__Records from a dataset__:
§

(* ===== verification/EncryptionGuards.v ===== *)
(** * Encrypted columns and the guards of their writers (services/encryption_recovery.py)

    The registry of the columns that hold ciphertext of the plugin's key, the
    guarded ways to write them (model saves, queryset updates, bulk writes, the
    private locked update) and the save of the key itself
    (models/plugin_settings.py).  The database is one PostgreSQL database whose
    statements may fail; a transaction that fails takes the tables, the settings
    and the changelog back. *)
From Stdlib Require Import ZArith Lia Ascii String.
From stdpp Require Import base list sets strings pretty gmap sorting.
From S2P Require Import Prelude Text Effects BackendPath Fernet.

(** ** Columns, rows and the database *)

Inductive column := CNull | CText (s : string) | CBool (b : bool) | CInt (z : Z).

#[export] Instance column_eq_dec : EqDecision column.
Proof. solve_decision. Defined.

Notation row := (gmap string column).

(** [str(value or "")] of a text column. *)
Definition text_of (v : option column) : string := match v with Some (CText s) => s | _ => "" end.

(** One entry of NetBox's changelog. *)
Record recovery_event := mkEvent {
  ev_operation : string; ev_outcome : string; ev_families : list string; ev_rows : Z; ev_ciphertexts : Z }.

(** The key of the settings row if there is one, the rows of every model by
    label and primary key, and the changelog. *)
Record er_db := mkDb { db_key : option string; db_rows : gmap (string * Z) row; db_log : list recovery_event }.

§

__Instructions for the task__: Restate verbatim the first line above and all lines after it through the line containing "guarded ways to"; omit the rest.

__The answer__:
(* ===== verification/EncryptionGuards.v ===== *)
(** * Encrypted columns and the guards of their writers (services/encryption_recovery.py)

    The registry of the columns that hold ciphertext of the plugin's key, the
    guarded ways to write them (model saves, queryset updates, bulk writes, the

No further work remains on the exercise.